Только это были не статуи. Это были люди – в чудовищных невероятных позах. Я узнал Саламасова – огрузневшего, с налитыми от пьянства глазами. А немного позади него приткнулся Батюта, тоже – рыхлый, лоснящийся с перепоя. И наличествовал Нуприенок – сияя мундиром, и колода Дурбабиной – в цветастом малиновом платье. И Карась, и растерянный Циркуль, и Суховей, – и еще, и еще кто-то. В общем, вся камарилья. Даже Фаина была среди них – почему-то в синем рабочем халате. Было их человек пятнадцать. Или несколько больше. Все они преклоняли колена, беззвучно окаменев и сложив впереди себя умоляющие ладони. А посередине стены, как икона в богатой оправе, угрожая и милуя, сверкая сусальным багетом, выделялся портрет товарища Прежнего. И все глаза были устремлены на него. И к нему были протянуты скорбные руки. Мне казалось, что я слышу нестройное пение голосов: – О, великий и мудрый товарищ Прежний! Много лет мы верой и правдой служили тебе. Мы подняли тебя к вершине, и ты осенил нас своей благодатью. Мы всецело поддерживали тебя, и ты отвечал нам своей поддержкой. Мы, как в битве, смыкались вокруг тебя, и ты видел, что мы – твои верные слуги. Ты хотел прижизненной славы, и мы начертали имя твое на знаменах. Ты хотел исторических дел, и мы подвигли страну на свершения и победы. Ты хотел всенародной любви, и мы распахнули сердца человеческие пред тобою.

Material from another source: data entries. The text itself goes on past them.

(** C3, as the code has it. When a line closing the code block comes
    with no line opening it before, the extractor records no anomaly (it
    keeps no record of anomalies); the code block is closed before that
    line, the whole state of the loop is the same after it, the code
    buffer is still empty, and the extracted code text is what the lines
    after it alone would give. *)
Theorem unmatched_code_close_is_ignored
    (content : text) (pre : list text) (cl : text) (post : list text) :
  splitlines content = pre ++ cl :: post ->
  no_code_open pre = true ->
  strip cl = CODE_CLOSE ->
  anomalies (extract content) = [] /\
  in_code_block (scan pre) = false /\
  scan (pre ++ [cl]) = scan pre /\
  code (scan (pre ++ [cl])) = [] /\
  code_text (extract content) = join [LF] (code (scan post)).
Proof.
  intros Hshape Hpre Hcl.
  destruct (scan_from_no_code_open pre initial Hpre eq_refl) as [Pc Pi].
  fold (scan pre) in Pc, Pi. simpl in Pc.
  assert (Same : scan (pre ++ [cl]) = scan pre).
  { unfold scan. rewrite scan_from_app, scan_from_single.
    fold (scan pre). rewrite (step_code_close _ _ Hcl).
    destruct (scan pre) as [c d ic id]. simpl in *. subst. reflexivity. }
  repeat split; try assumption.
  - rewrite Same. exact Pc.
  - unfold extract, code_content; simpl. rewrite Hshape.
    change (pre ++ cl :: post) with (pre ++ [cl] ++ post).
    rewrite app_assoc. unfold scan at 1. rewrite scan_from_app.
    fold (scan (pre ++ [cl])). rewrite Same.
    destruct (scan_from_code_side post (scan pre) initial Pc Pi) as [E _].
    rewrite E. reflexivity.
Qed.

Lemma unmatched_code_close_is_ignored_witness :
  code_text (extract Samples.stray_close) = of_string "kept".
Proof.
  exact (proj2 (proj2 (proj2 (proj2
    (unmatched_code_close_is_ignored Samples.stray_close
       [of_string "lost"] (of_string "</code>")
       [of_string "<code>"; of_string "kept"; of_string "</code>"]
       eq_refl eq_refl eq_refl))))).
Defined.

(** C3 as worded fails: on an input whose second line closes a code
    block that was never opened, the recorded anomalies do not hold
    exactly one unmatched close. *)
Lemma unmatched_close_not_recorded :
  count_occ Anomaly_eq_dec (anomalies (extract Samples.stray_close))
    UnmatchedClose <> 1.
Proof. simpl. discriminate. Qed.

(** C4, as the code has it. When a line opens the code block and no
    later line closes it, the extractor records no anomaly; the block
    is still open at the end of the input, and the extracted code text
    is the code lines gathered before the opening line followed by
    every later line that is no marker, joined by line feeds. *)
Theorem never_closed_code_is_salvaged
    (content : text) (pre : list text) (op : text) (rest : list text) :
  splitlines content = pre ++ op :: rest ->
  strip op = CODE_OPEN ->
  no_code_close rest = true ->
  anomalies (extract content) = [] /\
  in_code_block (scan (splitlines content)) = true /\
  code_text (extract content) =
    join [LF] (code (scan pre) ++ filter (fun l => negb (is_marker l)) rest).
Proof.
  intros Hshape Hop Hrest.
  assert (S : code (scan (splitlines content)) =
              code (scan pre) ++ filter (fun l => negb (is_marker l)) rest /\
              in_code_block (scan (splitlines content)) = true).
  { rewrite Hshape. unfold scan. rewrite scan_from_app, scan_from_cons.
    rewrite (step_code_open _ _ Hop).
    apply (scan_from_no_code_close rest (mk_state _ _ true _) Hrest eq_refl). }
  destruct S as [Sc Si]. repeat split; [assumption|].
  unfold extract, code_content; simpl. rewrite Sc. reflexivity.
Qed.

Lemma never_closed_code_is_salvaged_witness :
  code_text (extract Samples.never_closed) = of_string "x = 1
y = 2".
Proof.
  exact (proj2 (proj2
    (never_closed_code_is_salvaged Samples.never_closed
       [of_string "intro"] (of_string "<code>")
       [of_string "x = 1"; of_string "<doc>"; of_string "y = 2"]
       eq_refl eq_refl eq_refl))).
Defined.

(** C4 as worded fails: on an input that opens a code block and never
    closes it, the recorded anomalies do not hold exactly one never
    closed. *)
Lemma never_closed_not_recorded :
  count_occ Anomaly_eq_dec (anomalies (extract Samples.never_closed))
    NeverClosed <> 1.
Proof. simpl. discriminate. Qed.

(** C5, as the code has it. A line that is no marker is appended to
    the code buffer alone when the code block is open, whether the doc
    block is open or not; to the doc buffer alone when only the doc
    block is open; and it changes nothing when neither is open. The
    two flags are left as they were. *)
Theorem plain_line_routing (st : loop_state) (line : text) :
  is_marker line = false ->
  (in_code_block st = true ->
   code (step st line) = code st ++ [line] /\ doc (step st line) = doc st) /\
  (in_code_block st = false -> in_doc_block st = true ->
   code (step st line) = code st /\ doc (step st line) = doc st ++ [line]) /\
  (in_code_block st = false -> in_doc_block st = false ->
   step st line = st) /\
  in_code_block (step st line) = in_code_block st /\
  in_doc_block (step st line) = in_doc_block st.
Proof.
  intros H. rewrite (step_plain st line H).
  destruct (in_code_block st) eqn:Ic, (in_doc_block st) eqn:Id; simpl;
    repeat split; intros; congruence.
Qed.

Lemma plain_line_routing_witness :
  let st := scan [of_string "<code>"; of_string "<doc>"] in
  code (step st (of_string "x")) = [of_string "x"] /\
  doc (step st (of_string "x")) = [].
Proof.
  exact (proj1 (plain_line_routing
                  (scan [of_string "<code>"; of_string "<doc>"])
                  (of_string "x") eq_refl) eq_refl).
Defined.

(** C5 as worded fails: after a line opening the code block and a line
    opening the doc block both blocks are open, and the next plain line
    is not appended to the doc buffer. *)
Lemma both_open_line_skips_doc :
  let st := scan [of_string "<code>"; of_string "<doc>"] in
  in_code_block st = true /\ in_doc_block st = true /\
  is_marker (of_string "x") = false /\
  doc (step st (of_string "x")) <> doc st ++ [of_string "x"].
Proof. simpl. repeat split; discriminate. Qed.

Lemma all_plain_Forall (ls : list text) :
  Forall (fun l => is_marker l = false) ls -> all_plain ls = true.
Proof.
  intros F. apply forallb_forall. intros l Hin.
  rewrite (proj1 (Forall_forall _ _) F l Hin). reflexivity.
Qed.

(** The lines of the extracted code, put back between two marker
    lines, with or without a line feed at the end. *)
Lemma splitlines_wrap_code (ls : list text) (tail : text) :
  Forall (fun l => no_linebreak l = true) ls ->
  tail = [] \/ tail = [LF] ->
  splitlines (wrap_code (join [LF] ls) ++ tail) =
  [CODE_OPEN] ++ match ls with [] => [[]] | _ => ls end ++ [CODE_CLOSE].
Proof.
  intros N Ht. unfold wrap_code.
  change (CODE_OPEN ++ [LF] ++ join [LF] ls ++ [LF] ++ CODE_CLOSE)
    with (CODE_OPEN ++ LF :: (join [LF] ls ++ LF :: CODE_CLOSE)).
  rewrite <- app_assoc, <- app_comm_cons, <- app_assoc, <- app_comm_cons.
  rewrite (splitlines_line CODE_OPEN _ eq_refl).
  rewrite (splitlines_join_then ls _ N).
  destruct Ht as [-> | ->]; reflexivity.
Qed.

Lemma code_text_extract (content : text) :
  code_text (extract content) = join [LF] (code (scan (splitlines content))).
Proof. reflexivity. Qed.

(** C8. Whatever the input, extracting from the extracted code text put
    back between a line opening and a line closing the code block gives
    the same code text, with or without a line feed after the closing
    line. *)
Theorem rewrapped_code_is_stable (content : text) :
  code_text (extract (wrap_code (code_text (extract content)))) =
    code_text (extract content) /\
  code_text (extract (wrap_code (code_text (extract content)) ++ [LF])) =
    code_text (extract content).
Proof.
  destruct (scan_buffers_plain (splitlines content)) as [Pc _].
  destruct (scan_buffers_no_linebreak content) as [Nc _].
  rewrite (code_text_extract content).
  set (ls := code (scan (splitlines content))) in *.
  assert (R : forall tail, tail = [] \/ tail = [LF] ->
            code_text (extract (wrap_code (join [LF] ls) ++ tail)) =
            join [LF] ls).
  { intros tail Ht. rewrite code_text_extract.
    rewrite (splitlines_wrap_code ls tail Nc Ht). unfold scan.
    rewrite (scan_code_block initial CODE_OPEN _ CODE_CLOSE eq_refl).
    - simpl. destruct ls; reflexivity.
    - destruct ls; [reflexivity | apply all_plain_Forall; assumption].
    - reflexivity. }
  split.
  - rewrite <- (app_nil_r (wrap_code (join [LF] ls))). apply R; auto.
  - apply R; auto.
Qed.

End ExtractorProperties.

(** ** The call and the two writes *)

Module RunFacts.

Import CodeAssistant TextFacts.

Ltac run_unfold :=
  unfold run, generate_code_and_doc, read_code_file, dump_api_request,
    write_output_files, try_write, try_then, write_file, open_w, fout_write,
    print_markup, bind, ret, emit, sys_exit, raise, trace.

Lemma calls_made_app (a b : list event) :
  calls_made (a ++ b) = calls_made a + calls_made b.
Proof. unfold calls_made. rewrite filter_app, length_app. reflexivity. Qed.

Lemma calls_made_snoc (tr : list event) (e : event) :
  calls_made (tr ++ [e]) = calls_made tr + (if is_call e then 1 else 0).
Proof. rewrite calls_made_app. unfold calls_made. simpl. destruct (is_call e); reflexivity. Qed.

Lemma files_written_app (a b : list event) :
  files_written (a ++ b) = files_written a ++ files_written b.
Proof. apply flat_map_app. Qed.

Lemma file_content_app (path : text) (a b : list event) :
  file_content path (a ++ b) =
  fold_left (file_step path) b (file_content path a).
Proof. apply fold_left_app. Qed.

Lemma text_eqb_app (a b c : text) :
  text_eqb (a ++ b) (a ++ c) = text_eqb b c.
Proof.
  induction a as [|x a IH]; simpl; [reflexivity|].
  rewrite N.eqb_refl. exact IH.
Qed.

Lemma trailing_newlines_snoc (s : text) :
  trailing_newlines (s ++ [LF]) = S (trailing_newlines s).
Proof. unfold trailing_newlines. rewrite rev_app_distr. reflexivity. Qed.

(** A handler that prints and exits makes no call, opens no file and
    does not return. *)
Lemma print_and_exit_effects (con : console_t) (msg : text)
    (tr : list event) :
  calls_made (fst (print_and_exit (A:=unit) con msg tr)) = calls_made tr /\
  files_written (fst (print_and_exit (A:=unit) con msg tr)) =
    files_written tr /\
  (forall path,
     file_content path (fst (print_and_exit (A:=unit) con msg tr)) =
     file_content path tr) /\
  (snd (print_and_exit (A:=unit) con msg tr) = Exited 1 \/
   snd (print_and_exit (A:=unit) con msg tr) = Uncaught MarkupError).
Proof.
  unfold print_and_exit. destruct (con msg); simpl.
  - auto.
  - rewrite calls_made_snoc, files_written_app. simpl.
    rewrite app_nil_r, Nat.add_0_r. repeat split; auto.
    intros path. rewrite file_content_app. reflexivity.
Qed.

(** What [write_output_files] does, step by step: each of the two
    opens, the first write of each file and each of the two prints can
    raise, and the handler then prints the text of the exception. *)
Lemma write_output_files_result fs self (content : text) (tr : list event) :
  let py := out_filename self ++ of_string ".py" in
  let md := out_filename self ++ of_string ".md" in
  let failed e :=
    print_and_exit (console self)
      (ERROR_HEAD ++ of_string "Failed to write output files: " ++ e) in
  let code_events :=
    [OpenW py; Write py (code_content content); Write py [LF]] in
  write_output_files fs self content tr =
  if writable fs py then
    if encodable (code_content content) then
      match console self (wrote_code_message py) with
      | Some e => failed e (tr ++ code_events)
      | None =>
          if writable fs md then
            if encodable (doc_content content) then
              match console self (wrote_doc_message md) with
              | Some e =>
                  failed e
                    (tr ++ artifact_events (out_filename self)
                             (code_content content) (doc_content content))
              | None =>
                  (tr ++ artifact_events (out_filename self)
                           (code_content content) (doc_content content),
                   Returned tt)
              end
            else
              failed (encode_error fs (doc_content content))
                (tr ++ code_events ++ [OpenW md])
          else failed (write_error fs md) (tr ++ code_events)
      end
    else failed (encode_error fs (code_content content)) (tr ++ [OpenW py])
  else failed (write_error fs py) tr.
Proof.
  cbv [write_output_files try_write write_file try_then open_w fout_write
       print_markup artifact_events].
  change (encodable [LF]) with true.
  destruct (writable fs (out_filename self ++ of_string ".py"));
    [|reflexivity].
  destruct (encodable (code_content content)); [|reflexivity].
  destruct (console self
              (wrote_code_message (out_filename self ++ of_string ".py")));
    [rewrite <- !app_assoc; reflexivity|].
  destruct (writable fs (out_filename self ++ of_string ".md"));
    [|rewrite <- !app_assoc; reflexivity].
  destruct (encodable (doc_content content));
    [|rewrite <- !app_assoc; reflexivity].
  destruct (console self
              (wrote_doc_message (out_filename self ++ of_string ".md")));
    rewrite <- !app_assoc; reflexivity.
Qed.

Все это напоминало монастырь. Камень. Пение. Прозрачные сумерки. Небо в зените уже потемнело, и краснеющая луна появилась над двориком. Духота, однако, усиливалась. Автомат жег мне руки. Вот же они, подумал я. Вот они – грязные, разнузданные монахи. Серость серости. Элита элит. Просочившиеся когда-то к власти и утвердившиеся навсегда. Приспособившие к себе идею и превратившие ее в начетнический талмуд. Те, кого ты так ненавидишь. Жестокие, необразованные. Вечно ищущие и вынюхивающие. Подозрительные до мозга костей. Разглагольствующие о правде, – нагло лгущие на каждом шагу. Как святые, взыскующие мораль, – полные самого гнусного лицемерия. Проповедующие аскетизм, – утопающие в разврате и привилегиях. Воспевающие свободу, – удушившие запретами все и вся. Полузнайки. Жрецы. Шаманы. Всю твою сознательную жизнь
Я, наверное, сильно дрожал. Колотилась внутри железная судорога. Хоровод бледных статуй смотрел на автомат. Дуло прыгало и не держало прицела. Я боялся, что случайно нажму на курок.
Снегопад птичьих перьев ложился во двор.
– Что вы думаете?.. Стреляйте!.. – стонал мне в ухо Корецкий.
От него разило землей. Торжествующая безумная улыбка пропала, померкли голубые зубы. Свет ушел из сияющих радостных глаз. Лицо его постепенно разваливалось – как мокрый хлеб. Деформировался затылок, трещины перекроили лоб. Губы вздулись толстыми безобразными комками.
Он пришлепывал ими от нетерпения.
– Ну так что ж вы, журналист?.. Стреляйте!.. Стреляйте!..
Но я понял уже, что стрелять не буду. Пальцы мои разжались, и оружие ударилось об асфальт.
Обозленный Корецкий быстро нагнулся.
– Черт бы взял этих паршивых интеллигентов!.. – сказал он. – Чистоплюи, брезгливцы!.. Не хотите мараться в грязи!.. Болтуны, импотенты!.. Кто-то должен за вас разгребать эту помойную яму!..
Он хрипел и пытался поднять автомат. Рубашка его на глазах превращалась в лохмотья. Из трещин в черепе, будто каша, выкрашивался серый мозг. И ломалась на шее землистая твердая кожа. Но все усилия были напрасны. Руки скрючивались, проходили сквозь металл. Как сквозь газ, не встречая сопротивления. Только пух на прикладе слегка шевелился.
Я вздохнул и попытался отряхнуть пиджак.
– Бесполезно, не мучайтесь…
– К черту! – ответил Корецкий. И добавил, по-прежнему шаря рукой. – К черту! Трус! Неврастеник!
Он, по-моему, уже ослеп. Во всяком случае, движения становились неуверенными.
Запыленный взъерошенный воробей уселся напротив него и, склонив заостренную голову на бок, оглушительно, звонко чирикнул.